Dataset excerpts>
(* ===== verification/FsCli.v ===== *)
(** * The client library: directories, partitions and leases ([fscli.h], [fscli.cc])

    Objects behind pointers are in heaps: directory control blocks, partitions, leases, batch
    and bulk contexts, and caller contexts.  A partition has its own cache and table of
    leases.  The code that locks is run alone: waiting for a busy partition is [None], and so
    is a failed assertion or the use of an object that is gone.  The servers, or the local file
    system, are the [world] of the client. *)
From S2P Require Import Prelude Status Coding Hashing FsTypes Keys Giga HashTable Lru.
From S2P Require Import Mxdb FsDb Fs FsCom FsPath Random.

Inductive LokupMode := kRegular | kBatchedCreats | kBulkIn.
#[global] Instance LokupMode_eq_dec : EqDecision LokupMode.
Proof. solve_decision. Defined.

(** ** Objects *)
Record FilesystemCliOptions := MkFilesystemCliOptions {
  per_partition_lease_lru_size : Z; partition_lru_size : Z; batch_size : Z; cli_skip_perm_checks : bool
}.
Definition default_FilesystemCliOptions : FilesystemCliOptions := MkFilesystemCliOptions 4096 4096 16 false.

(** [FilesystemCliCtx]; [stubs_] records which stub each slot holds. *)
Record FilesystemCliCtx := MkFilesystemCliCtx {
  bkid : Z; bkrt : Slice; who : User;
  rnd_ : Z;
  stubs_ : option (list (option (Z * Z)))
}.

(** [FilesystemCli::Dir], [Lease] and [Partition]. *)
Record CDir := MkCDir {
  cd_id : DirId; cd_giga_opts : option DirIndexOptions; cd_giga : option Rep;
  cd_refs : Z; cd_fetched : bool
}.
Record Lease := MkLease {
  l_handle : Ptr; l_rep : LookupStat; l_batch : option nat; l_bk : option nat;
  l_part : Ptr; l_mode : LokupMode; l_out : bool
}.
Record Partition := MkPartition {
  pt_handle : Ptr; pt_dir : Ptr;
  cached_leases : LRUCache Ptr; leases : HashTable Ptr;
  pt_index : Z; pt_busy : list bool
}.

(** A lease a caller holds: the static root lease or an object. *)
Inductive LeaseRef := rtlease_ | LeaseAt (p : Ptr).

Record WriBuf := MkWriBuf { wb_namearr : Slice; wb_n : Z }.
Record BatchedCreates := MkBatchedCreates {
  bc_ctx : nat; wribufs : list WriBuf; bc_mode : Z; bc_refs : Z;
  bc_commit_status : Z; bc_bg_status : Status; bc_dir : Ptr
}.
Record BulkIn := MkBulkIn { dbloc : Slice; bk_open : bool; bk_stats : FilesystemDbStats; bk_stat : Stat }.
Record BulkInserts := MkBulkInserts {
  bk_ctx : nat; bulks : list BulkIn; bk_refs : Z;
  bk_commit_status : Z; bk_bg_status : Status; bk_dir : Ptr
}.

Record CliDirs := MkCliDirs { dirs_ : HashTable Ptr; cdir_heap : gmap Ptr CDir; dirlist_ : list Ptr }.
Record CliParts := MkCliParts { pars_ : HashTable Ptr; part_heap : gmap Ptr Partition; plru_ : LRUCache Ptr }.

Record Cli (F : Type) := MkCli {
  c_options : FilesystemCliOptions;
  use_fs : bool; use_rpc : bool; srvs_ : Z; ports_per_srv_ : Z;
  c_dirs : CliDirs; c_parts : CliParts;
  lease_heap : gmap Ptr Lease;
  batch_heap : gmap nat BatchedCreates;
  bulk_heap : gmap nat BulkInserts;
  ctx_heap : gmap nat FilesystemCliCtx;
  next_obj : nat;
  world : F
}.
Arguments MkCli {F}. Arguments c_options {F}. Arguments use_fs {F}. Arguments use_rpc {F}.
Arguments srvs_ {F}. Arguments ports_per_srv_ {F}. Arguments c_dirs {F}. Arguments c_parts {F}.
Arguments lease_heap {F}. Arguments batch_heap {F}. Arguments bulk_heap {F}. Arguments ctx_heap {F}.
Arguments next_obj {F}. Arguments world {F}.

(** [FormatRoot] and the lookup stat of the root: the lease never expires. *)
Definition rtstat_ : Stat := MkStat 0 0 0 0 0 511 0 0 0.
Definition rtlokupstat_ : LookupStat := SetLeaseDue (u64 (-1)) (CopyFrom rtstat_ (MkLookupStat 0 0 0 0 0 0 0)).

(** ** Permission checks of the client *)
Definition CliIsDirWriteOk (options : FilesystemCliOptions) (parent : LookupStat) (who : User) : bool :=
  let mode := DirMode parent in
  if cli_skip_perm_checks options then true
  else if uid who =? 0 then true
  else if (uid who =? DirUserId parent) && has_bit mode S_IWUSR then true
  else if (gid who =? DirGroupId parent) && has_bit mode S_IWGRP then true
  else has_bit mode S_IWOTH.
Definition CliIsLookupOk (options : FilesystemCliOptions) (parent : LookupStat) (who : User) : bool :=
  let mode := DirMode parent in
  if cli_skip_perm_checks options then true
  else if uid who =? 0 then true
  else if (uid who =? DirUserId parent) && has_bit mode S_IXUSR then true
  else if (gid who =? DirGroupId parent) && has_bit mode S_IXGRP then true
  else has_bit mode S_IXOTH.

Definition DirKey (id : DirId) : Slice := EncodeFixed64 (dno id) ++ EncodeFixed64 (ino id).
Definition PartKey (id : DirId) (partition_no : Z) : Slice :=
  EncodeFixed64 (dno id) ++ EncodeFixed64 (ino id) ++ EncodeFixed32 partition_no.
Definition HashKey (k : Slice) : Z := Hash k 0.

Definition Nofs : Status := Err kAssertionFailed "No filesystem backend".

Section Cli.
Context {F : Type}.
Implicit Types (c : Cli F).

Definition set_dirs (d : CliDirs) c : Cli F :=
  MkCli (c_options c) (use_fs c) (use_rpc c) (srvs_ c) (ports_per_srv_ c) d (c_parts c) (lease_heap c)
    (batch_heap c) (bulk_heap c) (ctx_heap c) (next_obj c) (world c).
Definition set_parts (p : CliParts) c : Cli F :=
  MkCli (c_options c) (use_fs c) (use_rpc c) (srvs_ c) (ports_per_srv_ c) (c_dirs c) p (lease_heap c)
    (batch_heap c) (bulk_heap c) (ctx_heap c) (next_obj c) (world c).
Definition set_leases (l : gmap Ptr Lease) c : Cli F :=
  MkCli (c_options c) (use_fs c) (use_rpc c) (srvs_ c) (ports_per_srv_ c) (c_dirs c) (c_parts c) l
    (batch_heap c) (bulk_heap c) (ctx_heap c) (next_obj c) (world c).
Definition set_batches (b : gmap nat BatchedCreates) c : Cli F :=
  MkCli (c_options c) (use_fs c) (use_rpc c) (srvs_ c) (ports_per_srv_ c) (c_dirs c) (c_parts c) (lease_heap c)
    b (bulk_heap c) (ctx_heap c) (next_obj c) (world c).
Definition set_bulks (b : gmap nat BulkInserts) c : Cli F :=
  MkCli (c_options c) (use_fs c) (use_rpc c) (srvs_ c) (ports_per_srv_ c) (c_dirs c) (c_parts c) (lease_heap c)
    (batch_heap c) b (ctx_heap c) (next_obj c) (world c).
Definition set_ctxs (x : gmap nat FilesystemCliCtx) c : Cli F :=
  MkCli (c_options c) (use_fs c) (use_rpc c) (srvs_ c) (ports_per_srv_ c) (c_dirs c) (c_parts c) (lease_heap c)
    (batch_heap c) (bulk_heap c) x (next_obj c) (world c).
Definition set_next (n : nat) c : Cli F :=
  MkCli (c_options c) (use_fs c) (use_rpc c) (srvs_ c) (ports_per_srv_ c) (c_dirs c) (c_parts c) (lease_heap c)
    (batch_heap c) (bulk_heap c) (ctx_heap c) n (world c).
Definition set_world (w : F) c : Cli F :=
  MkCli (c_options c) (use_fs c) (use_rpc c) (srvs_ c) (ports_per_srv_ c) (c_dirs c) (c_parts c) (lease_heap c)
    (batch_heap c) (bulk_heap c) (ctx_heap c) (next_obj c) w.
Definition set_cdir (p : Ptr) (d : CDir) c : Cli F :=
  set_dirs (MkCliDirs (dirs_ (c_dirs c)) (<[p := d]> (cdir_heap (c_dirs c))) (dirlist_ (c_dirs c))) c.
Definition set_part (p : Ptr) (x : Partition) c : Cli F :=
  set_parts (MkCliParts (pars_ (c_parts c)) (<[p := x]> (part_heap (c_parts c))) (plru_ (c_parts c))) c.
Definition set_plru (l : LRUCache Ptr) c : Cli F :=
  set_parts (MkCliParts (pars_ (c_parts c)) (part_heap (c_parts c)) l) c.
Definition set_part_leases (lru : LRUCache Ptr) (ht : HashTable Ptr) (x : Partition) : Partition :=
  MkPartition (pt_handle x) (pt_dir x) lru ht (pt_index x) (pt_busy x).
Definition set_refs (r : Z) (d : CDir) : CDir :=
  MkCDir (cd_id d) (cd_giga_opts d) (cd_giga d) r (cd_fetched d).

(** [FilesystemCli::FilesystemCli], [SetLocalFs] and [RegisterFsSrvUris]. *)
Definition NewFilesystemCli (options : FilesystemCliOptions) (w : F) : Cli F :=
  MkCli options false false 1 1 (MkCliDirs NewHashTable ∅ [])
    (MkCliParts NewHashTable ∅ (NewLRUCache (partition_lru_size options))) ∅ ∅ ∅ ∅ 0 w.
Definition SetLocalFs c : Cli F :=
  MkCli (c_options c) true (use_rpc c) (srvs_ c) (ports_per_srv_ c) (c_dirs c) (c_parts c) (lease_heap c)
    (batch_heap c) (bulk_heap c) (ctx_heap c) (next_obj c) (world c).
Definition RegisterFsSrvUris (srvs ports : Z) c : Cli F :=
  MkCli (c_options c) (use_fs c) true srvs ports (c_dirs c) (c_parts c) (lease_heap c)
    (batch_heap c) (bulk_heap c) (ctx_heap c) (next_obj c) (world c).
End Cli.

Instructions to follow> Above are the entries; repeat their lines exactly, from the first through the one that contains "[None], and so".

Solution to the exercise>
(* ===== verification/FsCli.v ===== *)
(** * The client library: directories, partitions and leases ([fscli.h], [fscli.cc])

    Objects behind pointers are in heaps: directory control blocks, partitions, leases, batch
    and bulk contexts, and caller contexts.  A partition has its own cache and table of
    leases.  The code that locks is run alone: waiting for a busy partition is [None], and so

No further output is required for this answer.